I smiled, because someone understood. "I know. I'm just not ready."
"Our pets are the greatest stress reducer we have. I know you put a lot of love into him. I'd hate to see it go to waste."
"It won't. I just need some time to adjust before I think about it."

I explained how I have told Bil that he could now bring his cat here (he didn't bring the cat when he moved because Doctor was here). It would be a kind of stop gap. Someone else's cat. Not really my responsibility. Once that cat leaves ... maybe I'll consider another ... pet. I'm wondering if Bil took me seriously when I said he could bring his cat?
I am happy. I'm fine. I have dealt with his passing. In fact I'm relieved. I know I've done the right thing, and I know he is happy. I feel better because I don't have to watch him suffer, and worry about what I can or can't do to help him.
I still miss him. I still come into the house and look down to the floor so I don't trip on him. I still think he is around - maybe asleep under the sink or basking in the sun under the curtain.

I know he is gone.
I know he is happy.
I know I miss him.
That is all I need.

What else has been going on? Yesterday I was so busy. I didn't get to bed until 8pm. I wrote my column for DC magazine. I actually gave slightly more technical information then I'm used to. I ran down to TAP just to make sure I included everything and (because I was writing on a past due dead line) got a second opinion on how it was written. Well, they liked it - and so did the editor ... I guess I did well.
-Hey, just a note to all that read this - do you have a question? Write me. Personal stuff I'll answer here, anything about HIV and AIDS I can use in the column. Don't want to send it to me directly - send it through DC magazine. Want advice that isn't HIV related - DC magazine also has GayCoach.

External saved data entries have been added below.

(* ===== verification/PldmBase.v ===== *)
(** Component [common/service/pldm/pldm_base.c]: the handlers of PLDM type 0
    (messaging control and discovery) and their place in the dispatch table of
    [PldmCore.v]. A handler is given the request data, its length and the
    instance id and returns its code, the response bytes and their length. *)

From S2P Require Import Prelude Bytes IpmiMsg MctpCore PldmCore.

(** ** Definitions *)

Definition PLDM_BASE_CMD_CODE_SETTID : Z := 0x01.
Definition PLDM_BASE_CMD_CODE_GETTID : Z := 0x02.
Definition PLDM_BASE_CMD_CODE_GET_PLDM_VER : Z := 0x03.
Definition PLDM_BASE_CMD_CODE_GET_PLDM_TYPE : Z := 0x04.
Definition PLDM_BASE_CMD_CODE_GET_PLDM_CMDS : Z := 0x05.
Definition DEFAULT_TID : Z := 0x86.
Definition INVALID_PLDM_TYPE_IN_REQUEST_DATA : Z := 0x83.
Definition PLDM_START_AND_END : Z := 0x05.

Definition plat_pldm_get_tid : Z := DEFAULT_TID.

Definition set_tid : pldm_cmd_proc_fn := fun buf len instance_id =>
  (PLDM_SUCCESS, [if negb (1 =? len) then PLDM_ERROR_INVALID_LENGTH else PLDM_SUCCESS], 1).

Definition get_tid : pldm_cmd_proc_fn := fun buf len instance_id =>
  (PLDM_SUCCESS, [PLDM_SUCCESS; plat_pldm_get_tid], 2).

Definition get_pldm_version : pldm_cmd_proc_fn := fun buf len instance_id =>
  if negb (len =? 6) then (PLDM_SUCCESS, [PLDM_ERROR_INVALID_LENGTH], 1)
  else
    (PLDM_SUCCESS,
     [PLDM_SUCCESS] ++ le_bytes 4 0 ++ [PLDM_START_AND_END] ++ [0xF1; 0xF0; 0xF0; 0x00], 10).

Section handlers.
(** [get_supported_pldm_type] and [get_supported_pldm_commands] of the table. *)
Context (supported_type : list Z -> Z * list Z)
        (supported_commands : Z -> list Z -> Z * list Z).

Definition get_pldm_types : pldm_cmd_proc_fn := fun buf len instance_id =>
  if 0 <? len then (PLDM_SUCCESS, [PLDM_ERROR_INVALID_LENGTH], 1)
  else
    let '(rc, pldm_types) := supported_type (zeros 8) in
    (PLDM_SUCCESS, rc :: pldm_types, if rc =? PLDM_SUCCESS then 9 else 1).

Definition get_pldm_commands : pldm_cmd_proc_fn := fun buf len instance_id =>
  if negb (len =? 5) then (PLDM_SUCCESS, [PLDM_ERROR_INVALID_LENGTH], 1)
  else
    let '(rc, pldm_commands) := supported_commands (rd buf 0) (zeros 32) in
    let completion_code :=
      if rc =? PLDM_ERROR_INVALID_PLDM_TYPE then INVALID_PLDM_TYPE_IN_REQUEST_DATA
      else if (rc =? PLDM_ERROR) || (rc =? PLDM_ERROR_INVALID_LENGTH) then PLDM_ERROR
      else if rc =? PLDM_SUCCESS then PLDM_SUCCESS
      else PLDM_ERROR in
    (rc, completion_code :: pldm_commands, 33).

Definition pldm_base_cmd_tbl : list (Z * pldm_cmd_proc_fn) :=
  [(PLDM_BASE_CMD_CODE_SETTID, set_tid);
   (PLDM_BASE_CMD_CODE_GETTID, get_tid);
   (PLDM_BASE_CMD_CODE_GET_PLDM_VER, get_pldm_version);
   (PLDM_BASE_CMD_CODE_GET_PLDM_TYPE, get_pldm_types);
   (PLDM_BASE_CMD_CODE_GET_PLDM_CMDS, get_pldm_commands)].

Fixpoint find_cmd (tbl : list (Z * pldm_cmd_proc_fn)) (code : Z) : option pldm_cmd_proc_fn :=
  match tbl with
  | [] => None
  | (cmd_code, fn) :: tbl => if cmd_code =? code then Some fn else find_cmd tbl code
  end.

Definition pldm_base_handler_query (code : Z) : Z * option pldm_cmd_proc_fn :=
  match find_cmd pldm_base_cmd_tbl code with
  | Some fn => (PLDM_SUCCESS, Some fn)
  | None => (PLDM_ERROR, None)
  end.
End handlers.

(** The dispatch table with the base handlers in place, [others] being the query
    functions of the other types. The base handlers read the table they are in;
    what they read of it is which queries succeed, the same for the base row
    whatever its handlers read. *)
Definition with_base (base : Z -> Z * option pldm_cmd_proc_fn) (others : pldm_queries)
    : pldm_queries :=
  fun type code => if type =? PLDM_TYPE_BASE then base code else others type code.

Definition base_shape : Z -> Z * option pldm_cmd_proc_fn :=
  pldm_base_handler_query (fun b => (PLDM_SUCCESS, b)) (fun _ b => (PLDM_SUCCESS, b)).

Definition system_queries (fru : bool) (others : pldm_queries) : pldm_queries :=
  with_base (pldm_base_handler_query
    (get_supported_pldm_type fru (with_base base_shape others))
    (get_supported_pldm_commands fru (with_base base_shape others))) others.

(** The sender [inst], [ext] gives a request to the dispatcher: the bytes sent back to it. *)
Definition pldm_ask (fru : bool) (queries : pldm_queries) (lock_ok : bool) (rc : Z) (st : pldm_state)
    (inst : Z) (ext : mctp_ext_params) (req : list Z) : option (list Z) :=
  match mctp_pldm_cmd_handler fru queries lock_ok rc st inst req (zlen req) ext with
  | Some (_, _, [EvSendMsg _ resp _]) => Some resp
  | _ => None
  end.

(** ** Lemmas *)

Lemma base_query_agree st sc code :
  let q := pldm_base_handler_query st sc code in
  fst q = fst (base_shape code) /\ (snd q = None <-> snd (base_shape code) = None).
Proof.
  unfold base_shape, pldm_base_handler_query, pldm_base_cmd_tbl. cbn [find_cmd].
  repeat match goal with |- context [?c =? code] => destruct (c =? code); [done|] end. done.
Qed.

Lemma fold_set_cmd_bit_ext q1 q2 l b :
  (forall c, fst (q1 c) = fst (q2 c) /\ (snd (q1 c) = None <-> snd (q2 c) = None)) ->
  fold_left (set_cmd_bit q1) l b = fold_left (set_cmd_bit q2) l b.
Proof.
  intros H. revert b. induction l as [|c l IH]; intros b; simpl; [done|].
  rewrite IH. f_equal. unfold set_cmd_bit.
  destruct (H c) as [H1 H2]. destruct (q1 c) as [r1 h1], (q2 c) as [r2 h2]. simpl in *.
  subst r2. destruct h1, h2; try done; exfalso.
  - by discriminate (proj2 H2 eq_refl).
  - by discriminate (proj1 H2 eq_refl).
Qed.

(** The table the base handlers read has the same bitmaps as the table in use. *)
Lemma system_commands_agree fru others type :
  get_supported_pldm_commands fru (with_base base_shape others) type (zeros 32) =
  get_supported_pldm_commands fru (system_queries fru others) type (zeros 32).
Proof.
  unfold get_supported_pldm_commands. rewrite !find_query_spec.
  destruct (negb _); [reflexivity|]. destruct (bool_decide _); [|reflexivity].
  apply (f_equal (pair PLDM_SUCCESS)). apply fold_set_cmd_bit_ext. intros c. unfold system_queries, with_base.
  destruct (type =? PLDM_TYPE_BASE); [|done].
  destruct (base_query_agree (get_supported_pldm_type fru (with_base base_shape others))
    (get_supported_pldm_commands fru (with_base base_shape others)) c) as [H1 H2].
  split; [by symmetry|]. by symmetry.
Qed.

Lemma zlen_set_cmd_bits q l b : zlen (fold_left (set_cmd_bit q) l b) = zlen b.
Proof.
  revert b. induction l as [|c l IH]; intros b; simpl; [done|]. rewrite IH.
  unfold set_cmd_bit. destruct (q c) as [rc h]. destruct ((rc =? PLDM_SUCCESS) && _); [|done].
  unfold zlen. by rewrite length_insert.
Qed.

Lemma zlen_set_type_bits l b : zlen (fold_left set_type_bit l b) = zlen b.
Proof.
  revert b. induction l as [|c l IH]; intros b; simpl; [done|]. rewrite IH.
  unfold set_type_bit. destruct (_ <=? _); [done|]. unfold zlen. by rewrite length_insert.
Qed.

(** ** Properties *)

(** A command of a known type through the whole dispatcher: nothing is sent yet if the handler
    answers later. *)
Lemma type_dispatched fru queries lock_ok rc st inst ext id type d cmd fn resp resp_len frc :
  0 <= id < 32 -> bytes_ok d -> zlen d < 65536 -> 0 <= cmd < 256 ->
  0 <= type < 64 -> type ∈ query_types fru -> queries type cmd = (PLDM_SUCCESS, Some fn) ->
  fn d (zlen d) id = (frc, resp, resp_len) ->
  zlen resp <= 508 -> (frc <> PLDM_LATER_RESP -> 0 <= resp_len <= zlen resp) ->
  mctp_pldm_cmd_handler fru queries lock_ok rc st inst ([1; 128 + id; type; cmd] ++ d) (4 + zlen d) ext
  = if frc =? PLDM_LATER_RESP then Some (PLDM_SUCCESS, st, [])
    else Some (rc, st, [EvSendMsg inst ([1; id; type; cmd] ++ slice resp 0 resp_len) ext]).
Proof.
  intros Hid Hd Hl Hc Ht Hin Hq Hfn Hr Hrl. set (buf := [1; 128 + id; type; cmd] ++ d).
  assert (Hz : zlen buf = 4 + zlen d) by (subst buf; by rewrite zlen_app).
  pose proof (zlen_nonneg d).
  assert (Hm : (128 + id - 128) .& 0x1F = id).
  { rewrite Z.add_simpl_l. change 0x1F with (Z.ones 5). rewrite Z.land_ones by lia.
    by rewrite Z.mod_small by lia. }
  assert (Hty : rd buf 2 .& 0x3F = type).
  { change (rd buf 2) with type. change 0x3F with (Z.ones 6). rewrite Z.land_ones by lia.
    by rewrite Z.mod_small by (change (2 ^ 6) with 64; lia). }
  assert (Hok : bytes_ok buf) by (apply bytes_ok_app; split; [repeat constructor; lia|done]).
  rewrite <- Hz, (cmd_handler_known fru _ lock_ok rc st inst buf ext Hok) with
    (fn := fn) (qrc := PLDM_SUCCESS) (frc := frc) (resp := resp) (resp_len := resp_len);
    rewrite ?Hty; try done.
  - change (rd buf 1) with (128 + id). by rewrite Z.add_simpl_l.
  - lia.
  - change (rd buf 1) with (128 + id). lia.
  - rewrite Hz, Z.add_simpl_l. change (rd buf 1) with (128 + id). rewrite Hm. exact Hfn.
Qed.

Lemma type_dispatch fru queries lock_ok rc st inst ext id type d cmd fn resp resp_len frc :
  0 <= id < 32 -> bytes_ok d -> zlen d < 65536 -> 0 <= cmd < 256 ->
  0 <= type < 64 -> type ∈ query_types fru -> queries type cmd = (PLDM_SUCCESS, Some fn) ->
  fn d (zlen d) id = (frc, resp, resp_len) -> frc <> PLDM_LATER_RESP ->
  zlen resp <= 508 -> 0 <= resp_len <= zlen resp ->
  mctp_pldm_cmd_handler fru queries lock_ok rc st inst ([1; 128 + id; type; cmd] ++ d) (4 + zlen d) ext
  = Some (rc, st, [EvSendMsg inst ([1; id; type; cmd] ++ slice resp 0 resp_len) ext]).
Proof.
  intros. rewrite (type_dispatched fru queries lock_ok rc st inst ext id type d cmd fn resp resp_len frc) by auto.
  by destruct (Z.eqb_spec frc PLDM_LATER_RESP).
Qed.

Lemma pldm_ask_reply fru queries lock_ok rc st inst ext id type d cmd fn resp resp_len frc :
  0 <= id < 32 -> bytes_ok d -> zlen d < 65536 -> 0 <= cmd < 256 ->
  0 <= type < 64 -> type ∈ query_types fru -> queries type cmd = (PLDM_SUCCESS, Some fn) ->
  fn d (zlen d) id = (frc, resp, resp_len) -> frc <> PLDM_LATER_RESP ->
  zlen resp <= 508 -> 0 <= resp_len <= zlen resp ->
  pldm_ask fru queries lock_ok rc st inst ext ([1; 128 + id; type; cmd] ++ d) =
    Some ([1; id; type; cmd] ++ slice resp 0 resp_len).
Proof.
  intros. unfold pldm_ask.
  assert (Hz : zlen ([1; 128 + id; type; cmd] ++ d) = 4 + zlen d) by by rewrite zlen_app.
  by rewrite Hz, (type_dispatch fru queries lock_ok rc st inst ext id type d cmd fn resp resp_len frc).
Qed.

Lemma base_dispatch fru others lock_ok rc st inst ext id d cmd fn resp resp_len frc :
  0 <= id < 32 -> bytes_ok d -> zlen d < 65536 -> 0 <= cmd < 256 ->
  system_queries fru others 0 cmd = (PLDM_SUCCESS, Some fn) ->
  fn d (zlen d) id = (frc, resp, resp_len) -> frc <> PLDM_LATER_RESP ->
  zlen resp <= 508 -> 0 <= resp_len <= zlen resp ->
  mctp_pldm_cmd_handler fru (system_queries fru others) lock_ok rc st inst
    ([1; 128 + id; 0; cmd] ++ d) (4 + zlen d) ext
  = Some (rc, st, [EvSendMsg inst ([1; id; 0; cmd] ++ slice resp 0 resp_len) ext]).
Proof. intros. apply (type_dispatch fru _ lock_ok rc st inst ext id 0 d cmd fn resp resp_len frc); try done. by destruct fru; left. Qed.

Ltac base_cmd fn_ r n :=
  rewrite base_dispatch with (fn := fn_) (resp := r) (resp_len := n) (frc := PLDM_SUCCESS);
  try done.

(** The base commands answer as their structures lay them out, through the whole
    dispatcher: Get TID reports the platform's TID, Get PLDM Types and Get PLDM Commands
    report the bitmaps of the very table that dispatched them (an unknown type is
    answered 0x83), Set TID and Get PLDM Version check their request's length. *)
Theorem pldm_base_commands fru others lock_ok rc st inst ext id d :
  0 <= id < 32 -> bytes_ok d -> zlen d < 65536 ->
  let run cmd := mctp_pldm_cmd_handler fru (system_queries fru others) lock_ok rc st inst
                   ([1; 128 + id; 0; cmd] ++ d) (4 + zlen d) ext in
  let reply cmd r := Some (rc, st, [EvSendMsg inst ([1; id; 0; cmd] ++ r) ext]) in
  run 2 = reply 2 [0; 0x86] /\
  run 1 = reply 1 [if zlen d =? 1 then 0 else PLDM_ERROR_INVALID_LENGTH] /\
  run 3 = reply 3 (if zlen d =? 6 then [0; 0; 0; 0; 0; 5; 0xF1; 0xF0; 0xF0; 0]
                   else [PLDM_ERROR_INVALID_LENGTH]) /\
  (d = [] -> run 4 = reply 4 (0 :: snd (get_supported_pldm_type fru (system_queries fru others)
                                     (zeros 8)))) /\
  (zlen d = 5 -> run 5 = reply 5
     (let '(r, bits) := get_supported_pldm_commands fru (system_queries fru others) (rd d 0)
                          (zeros 32) in
      (if r =? PLDM_SUCCESS then 0 else INVALID_PLDM_TYPE_IN_REQUEST_DATA) :: bits)).
Proof.
  intros Hid Hd Hl run reply. subst run reply. cbv beta. split; [|split; [|split; [|split]]].
  - by base_cmd get_tid [0; 0x86] 2.
  - destruct (zlen d =? 1) eqn:E.
    + base_cmd set_tid [0] 1. unfold set_tid. by rewrite Z.eqb_sym, E.
    + base_cmd set_tid [PLDM_ERROR_INVALID_LENGTH] 1. unfold set_tid. by rewrite Z.eqb_sym, E.
  - destruct (zlen d =? 6) eqn:E.
    + base_cmd get_pldm_version [0; 0; 0; 0; 0; 5; 0xF1; 0xF0; 0xF0; 0] 10.
      unfold get_pldm_version. by rewrite E.
    + base_cmd get_pldm_version [PLDM_ERROR_INVALID_LENGTH] 1.
      unfold get_pldm_version. by rewrite E.
  - intros ->. erewrite base_dispatch; try done; by destruct fru.
  - intros E. rewrite <- system_commands_agree.
    destruct (get_supported_pldm_commands _ _ _ _) as [r bits] eqn:Er.
    assert (Hb : zlen bits = 32 /\ (r = PLDM_SUCCESS \/ r = PLDM_ERROR_INVALID_PLDM_TYPE)).
    { unfold get_supported_pldm_commands in Er. rewrite zlen_zeros in Er by lia.
      change (negb _) with false in Er. cbv iota in Er.
      destruct (find_query _ _); apply pair_eq in Er as [<- <-].
      - rewrite zlen_set_cmd_bits. split; [reflexivity|by left].
      - split; [reflexivity|by right]. }
    destruct Hb as [Hb Hr].
    set (fn_ := get_pldm_commands (get_supported_pldm_commands fru (with_base base_shape others))).
    set (cc := if r =? PLDM_SUCCESS then 0 else INVALID_PLDM_TYPE_IN_REQUEST_DATA).
    rewrite base_dispatch with (fn := fn_) (resp := cc :: bits) (resp_len := 33) (frc := r);
      try assumption; try lia; try (rewrite zlen_cons; lia); [| |unfold fn_, get_pldm_commands|].
    + by rewrite slice_all by (rewrite zlen_cons; lia).
    + reflexivity.
    + rewrite E. change (negb (5 =? 5)) with false. cbv iota. rewrite Er.
      by destruct Hr as [-> | ->].
    + by destruct Hr as [-> | ->].
Qed.
Lemma pldm_base_commands_witness :
  mctp_pldm_cmd_handler false (system_queries false (fun _ _ => (PLDM_ERROR, None))) true 0
    pldm_init_state 7 [1; 128 + 3; 0; 2] 4 (mk_ext 0 0 8 1 0x20)
  = Some (0, pldm_init_state, [EvSendMsg 7 [1; 3; 0; 2; 0; 0x86] (mk_ext 0 0 8 1 0x20)]).
Proof.
  apply (pldm_base_commands false (fun _ _ => (PLDM_ERROR, None)) true 0 pldm_init_state 7
    (mk_ext 0 0 8 1 0x20) 3 []); [lia|constructor|reflexivity].
Defined.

Okay, enough of the sales pitch / plea for questions. I've actually had a long day and am looking forward to sleeping. Might actually take Halo out of the bed ... tomorrow.


9907.22

drwho98.jpg (17228 bytes)

Finally found a picture of Doctor in the computer. I thought I had another (one of the ones that Czech Student took, but I can't find it in the computer). ... Though I might remember a place to get it from ...

Anyway. Not a whole lot going on. Went swimming yesterday. Getting ready to sweep because Bil   and I have been noticing Fleas. Bil left a few bucks to get food with so I'll go shopping afterwards - shit meds! Only an hour and half late. Not to bad considering I didn't get off work until 1pm.
Blah - blah - blah - blah - rambling about nothing in particular - going to go away now.
----------------------
Well, I've been busy in the last couple of hours.
Devin is here waiting on a phone call from a friend coming into town. The phone has rung off the hook - none of it for Devin.
TAP called. Twice. They had some projects that I might be able to help with. I said yes to both.
Then the people involved in those projects began to call.
First Channel 13 news. Dana Wright called. They are doing a story on many of the HIV tests available over the internet (Actually on testing in general). Evidently many of these test have been coming back with incorrect results. They need someone that they KNOW is HIV+ to take the test to see if they work. I'm more then willing to do so - even on camera. So, tomorrow they will be by so I can take an HIV test.
I think this will be a very interesting story. Especially since they have been working with TAP to make a story about getting HIV tested - the different kinds of tests - what the tests entail - what to expect out of the experience.

Then a student at Washburn is writing a paper about HIV/AIDS. Part of the paper is about living with HIV. Of course the paper is due on Tuesday (We laughed about that on the phone - why is it every professor believes their class is the only one you have?). So, I'll be going over to talk to her at length tomorrow after the news crew leaves.
I'll be busy tomorrow.
Wow, I really ought to vacuum and clean up a bit if a TV crew is going to be here.

Okay, and one last thing. I haven't really been following the Kennedy tragedy much. But I heard they found the bodies. Cremated them and buried them at sea.

Like a fiery plane crash into the ocean wasn't enough - Let's finish off the job the accident started. Doesn't anyone else find this ... funny. Maybe my recent thoughts about Death in general have finally turned back into the ironic and humorous.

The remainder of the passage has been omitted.